Thomas Tsitas

Personal information
- Date of birth: 30 July 1991 (age 35)
- Place of birth: Giannitsa, Greece
- Height: 1.90 m (6 ft 3 in)
- Position: Striker

Youth career
- 2007: Athlitiki Akadimia Giannitson
- 2007–2011: Iraklis

Senior career*
- Years: Team / Apps / (Gls)
- 2011: Iraklis / 3 / (0)
- 2011–2013: AEK Athens / 9 / (0)
- 2013–2014: Niki Volos / 14 / (1)
- 2014: Paniliakos / 7 / (6)
- 2015: Kallithea / 11 / (0)
- 2015: Anagennisi Karditsa / 9 / (2)
- 2016: PAEEK / 19 / (7)
- 2017: Enosis Neon Paralimni / 11 / (6)
- 2017–2018: Omonia Aradippou / 25 / (12)
- 2018–2019: Othellos Athienou / 22 / (11)
- 2019–2020: Olympiacos Volos / 21 / (5)
- 2020–2021: Iraklis / 11 / (7)
- 2021–2022: Asteras Tripotamos
- 2022: Kampaniakos
- 2022–2023: Iraklis Ampelokipi
- 2023–2024: Agrotikos Asteras
- 2024–2025: Ethnikos Sochos

International career^{‡}
- 2009–2010: Greece U19 / 2 / (1)
- 2011–2012: Greece U21 / 3 / (0)

= Thomas Tsitas =

Greek footballer

Thomas Tsitas (Greek: Θωμάς Τσίτας; born 30 July 1991) is a Greek professional footballer who plays as a striker.

==Club career==

===Early life and career===
Tsitas was born in Giannitsa and started his career playing for Athlitiki Akadimia Giannitson.

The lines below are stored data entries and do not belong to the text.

Notation "x <- r ;; k" := (bind r (fun x => k))
  (at level 61, r at next level, right associativity).

(** ** Numbers *)

Definition number := spec_float.

Definition prec : Z := 53.
Definition emax : Z := 1024.

Definition NaN : number := S754_nan.
Definition Infinity : number := S754_infinity false.
Definition zero : number := S754_zero false.

Definition num_add : number -> number -> number := SFadd prec emax.
Definition num_sub : number -> number -> number := SFsub prec emax.
Definition num_div : number -> number -> number := SFdiv prec emax.

(** The Number value of a mathematical integer. *)
Definition num_of_Z (z : Z) : number := binary_normalize prec emax z 0 false.

Definition isNaN (x : number) : bool :=
  match x with S754_nan => true | _ => false end.

Definition is_zero (x : number) : bool :=
  match x with S754_zero _ => true | _ => false end.

(** Neither NaN nor an infinity. *)
Definition isFinite (x : number) : bool :=
  match x with
  | S754_zero _ | S754_finite _ _ _ => true
  | _ => false
  end.

(** The sign a comparator result has for [Array.prototype.sort]: the sort
    replaces NaN by +0 and looks only at whether the value is negative,
    zero or positive. *)
Definition sign_of (x : number) : Z :=
  match x with
  | S754_nan | S754_zero _ => 0
  | S754_infinity s | S754_finite s _ _ => if s then -1 else 1
  end.

(** ** JSON values held in dynamically typed fields *)

(** The values a price, a timestamp, a flag or a coordinate may hold.
    Arrays and objects do not occur in these fields and are left out. *)
Inductive value :=
  | VUndefined
  | VNull
  | VBool (b : bool)
  | VNum (x : number)
  | VStr (s : jsstring).

(** [ToBoolean]. *)
Definition truthy (v : value) : bool :=
  match v with
  | VUndefined | VNull => false
  | VBool b => b
  | VNum x => negb (isNaN x || is_zero x)
  | VStr s => match s with [] => false | _ => true end
  end.

(** ** parseFloat *)

(** The maximal run of decimal digits at the head of [s], with the rest. *)
Fixpoint span_digits (s : jsstring) : list code_unit * jsstring :=
  match s with
  | c :: t =>
      if is_digit c then let (d, r) := span_digits t in (c :: d, r)
      else ([], s)
  | [] => ([], [])
  end.

Definition digits_val (d : list code_unit) : Z :=
  fold_left (fun acc c => 10 * acc + digit_val c) d 0.

Fixpoint starts_with (p s : jsstring) : bool :=
  match p, s with
  | [], _ => true
  | x :: p', y :: s' => N.eqb x y && starts_with p' s'
  | _ :: _, [] => false
  end.

(** [ExponentPart], when one can be read at the head of [s]: [e] or [E],
    an optional sign and at least one digit. *)
Definition exponent_part (s : jsstring) : Z :=
  match s with
  | c :: t =>
      if ((c =? 101) || (c =? 69))%N then
        let (neg, t') :=
          match t with
          | sg :: u =>
              if (sg =? 45)%N then (true, u)
              else if (sg =? 43)%N then (false, u) else (false, t)
          | [] => (false, t)
          end in
        match fst (span_digits t') with
        | [] => 0
        | d => if neg then - digits_val d else digits_val d
        end
      else 0
  | [] => 0
  end.

(** The Number value of [m * 10^e], [m > 0], rounded once to nearest,
    ties to even. *)
Definition num_of_decimal (neg : bool) (m : positive) (e : Z) : number :=
  match e with
  | Zneg k =>
      let '(q, e', l) :=
        SFdiv_core_binary prec emax (Zpos m) 0 (Zpos (Pos.pow 10 k)) 0 in
      binary_round_aux prec emax neg q e' l
  | _ => binary_round prec emax neg (m * Z.to_pos (10 ^ e))%positive 0
  end.

(** [StrUnsignedDecimalLiteral]: the longest prefix of [s] that is one, as
    a Number; [None] when no prefix is. *)
Definition unsigned_literal (neg : bool) (s : jsstring) : option number :=
  if starts_with (lit "Infinity") s then Some (S754_infinity neg)
  else
    let (ip, r) := span_digits s in
    let (fp, r') :=
      match r with
      | c :: t => if (c =? 46)%N then span_digits t else ([], r)
      | [] => ([], r)
      end in
    match ip, fp with
    | [], [] => None
    | _, _ =>
        let e := exponent_part r' - Z.of_nat (List.length fp) in
        match digits_val (ip ++ fp) with
        | Zpos m => Some (num_of_decimal neg m e)
        | _ => Some (S754_zero neg)
        end
    end.

(** [parseFloat] applied to a string. *)
Definition parseFloat_string (s : jsstring) : number :=
  let t := trim_start s in
  let r :=
    match t with
    | c :: u =>
        if (c =? 45)%N then unsigned_literal true u
        else if (c =? 43)%N then unsigned_literal false u
        else unsigned_literal false t
    | [] => None
    end in
  match r with
  | Some x => x
  | None => NaN
  end.

(** [parseFloat] applied to any value: the argument is first converted with
    [ToString].  [Number::toString] prints the shortest decimal that reads
    back as the same Number, and prints both zeros as ["0"], so parsing the
    string of a Number yields that Number with the sign of zero dropped. *)
Definition parseFloat (v : value) : number :=
  match v with
  | VUndefined => parseFloat_string (lit "undefined")
  | VNull => parseFloat_string (lit "null")
  | VBool true => parseFloat_string (lit "true")
  | VBool false => parseFloat_string (lit "false")
  | VNum x => if is_zero x then zero else x
  | VStr s => parseFloat_string s
  end.

(** ** encodeURIComponent *)

(** The characters [encodeURIComponent] leaves as they are: ASCII letters,
    digits and [- _ . ! ~ * ' ( )]. *)
Definition uri_unreserved (c : code_unit) : bool :=
  ((65 <=? c) && (c <=? 90) || (97 <=? c) && (c <=? 122) || is_digit c
   || (c =? 45) || (c =? 95) || (c =? 46) || (c =? 33) || (c =? 126)
   || (c =? 42) || (c =? 39) || (c =? 40) || (c =? 41))%N.

Definition hex_digit (n : N) : code_unit :=
  (if n <? 10 then 48 + n else 55 + n)%N.

(** One octet as [%XX], in upper-case hexadecimal. *)
Definition pct (b : N) : jsstring :=
  [37%N; hex_digit (b / 16); hex_digit (b mod 16)].

(** The UTF-8 octets of a code point, each percent-encoded. *)
Definition pct_utf8 (cp : N) : jsstring :=
  (if cp <? 128 then pct cp
   else if cp <? 2048 then pct (192 + cp / 64) ++ pct (128 + cp mod 64)
   else if cp <? 65536 then
     pct (224 + cp / 4096) ++ pct (128 + (cp / 64) mod 64)
       ++ pct (128 + cp mod 64)
   else
     pct (240 + cp / 262144) ++ pct (128 + (cp / 4096) mod 64)
       ++ pct (128 + (cp / 64) mod 64) ++ pct (128 + cp mod 64))%N.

In the summer of 2007, after his club's president offered him to Iraklis, he signed for the club and joined their under 17 squad. In his first season with Iraklis U17, the 2008–2009 season, he scored a total of 20 goals. On 29 March 2010 Tsitas went on trial to PSV Eindhoven, but as he lacked a permission from Iraklis to do so, he was forced to come back. Tsitas continued his goalscoring trends with Iraklis U20 by scoring over 20 goals per season, to force his way into the first team.

===Iraklis===
Tsitas signed a professional contract for Iraklis in January 2011. He debuted for Iraklis on 29 January 2011, as he came in for Karim Soltani, in the 83rd minute of a 0–0 home draw against Kerkyra.

===AEK Athens===
In August 2011 Tsitas signed a 3-year contract after being a free agent with his new team AEK Athens. On 4 December 2011 Tsitas made his debut for AEK Athens, in the game against Kerkyra as a substitution.

===Niki Volos===
In July 2013 Tsitas signed a professional contract for Greek Football League club Niki Volos.

==International career==
Tsitas debuted for Greece U19 on 13 November 2009, in a friendly 3–3 draw against France U19. Tsitas was a 65th-minute substitute and six minutes later he even managed to score his first goal for the team. His last appearance to date for the team, was in a friendly match against Aspropyrgos. He played his first match for Greece U21 on 9 February 2011 against Germany U21.

==Personal life==
Tsitas is a student in the department of Economics of the University of Thessaly.